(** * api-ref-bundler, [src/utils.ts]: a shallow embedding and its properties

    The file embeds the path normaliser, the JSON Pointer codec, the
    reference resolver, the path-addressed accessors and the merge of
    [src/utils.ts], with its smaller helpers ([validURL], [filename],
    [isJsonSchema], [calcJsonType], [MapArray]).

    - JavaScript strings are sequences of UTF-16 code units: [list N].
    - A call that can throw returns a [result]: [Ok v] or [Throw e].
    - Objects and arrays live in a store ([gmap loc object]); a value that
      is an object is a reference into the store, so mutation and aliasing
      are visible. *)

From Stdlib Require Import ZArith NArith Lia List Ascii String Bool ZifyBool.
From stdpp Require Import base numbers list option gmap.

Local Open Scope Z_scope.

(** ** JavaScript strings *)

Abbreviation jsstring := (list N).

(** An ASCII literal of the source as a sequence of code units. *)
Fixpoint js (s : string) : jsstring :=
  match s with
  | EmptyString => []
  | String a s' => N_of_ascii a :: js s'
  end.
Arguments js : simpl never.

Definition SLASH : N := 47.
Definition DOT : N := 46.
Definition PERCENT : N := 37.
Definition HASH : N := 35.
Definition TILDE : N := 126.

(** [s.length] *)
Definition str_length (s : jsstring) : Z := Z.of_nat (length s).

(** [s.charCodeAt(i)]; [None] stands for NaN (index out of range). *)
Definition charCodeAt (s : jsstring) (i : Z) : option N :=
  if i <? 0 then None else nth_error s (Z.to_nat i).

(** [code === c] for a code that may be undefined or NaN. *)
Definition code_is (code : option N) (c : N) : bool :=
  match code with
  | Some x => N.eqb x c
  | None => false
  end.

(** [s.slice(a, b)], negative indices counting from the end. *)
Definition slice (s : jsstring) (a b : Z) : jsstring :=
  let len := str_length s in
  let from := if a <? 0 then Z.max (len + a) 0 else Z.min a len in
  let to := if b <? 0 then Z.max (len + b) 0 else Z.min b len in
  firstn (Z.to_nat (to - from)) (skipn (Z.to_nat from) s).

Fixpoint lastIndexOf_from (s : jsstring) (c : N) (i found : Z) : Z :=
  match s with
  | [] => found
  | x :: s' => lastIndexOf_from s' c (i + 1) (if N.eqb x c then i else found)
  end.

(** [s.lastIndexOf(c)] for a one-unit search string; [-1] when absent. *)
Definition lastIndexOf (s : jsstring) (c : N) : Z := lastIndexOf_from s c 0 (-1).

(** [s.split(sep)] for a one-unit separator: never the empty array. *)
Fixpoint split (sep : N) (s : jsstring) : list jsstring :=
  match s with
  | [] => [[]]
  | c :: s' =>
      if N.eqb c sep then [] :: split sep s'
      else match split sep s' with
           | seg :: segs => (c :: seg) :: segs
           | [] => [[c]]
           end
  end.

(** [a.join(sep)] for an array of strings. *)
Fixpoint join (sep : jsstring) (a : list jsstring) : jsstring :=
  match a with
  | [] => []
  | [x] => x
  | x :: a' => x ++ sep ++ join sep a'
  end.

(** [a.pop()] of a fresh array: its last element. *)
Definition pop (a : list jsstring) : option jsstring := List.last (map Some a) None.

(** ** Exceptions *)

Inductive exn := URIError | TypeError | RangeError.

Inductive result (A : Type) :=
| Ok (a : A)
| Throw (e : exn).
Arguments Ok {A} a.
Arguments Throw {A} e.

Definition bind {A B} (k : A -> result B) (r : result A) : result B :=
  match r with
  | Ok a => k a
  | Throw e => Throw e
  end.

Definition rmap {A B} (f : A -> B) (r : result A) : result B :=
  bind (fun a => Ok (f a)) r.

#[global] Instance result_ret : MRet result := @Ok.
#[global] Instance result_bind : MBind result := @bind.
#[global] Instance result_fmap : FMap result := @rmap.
• • •
Looking at the records above, in how many lines does the word "option" occur? Reply with the number alone.

4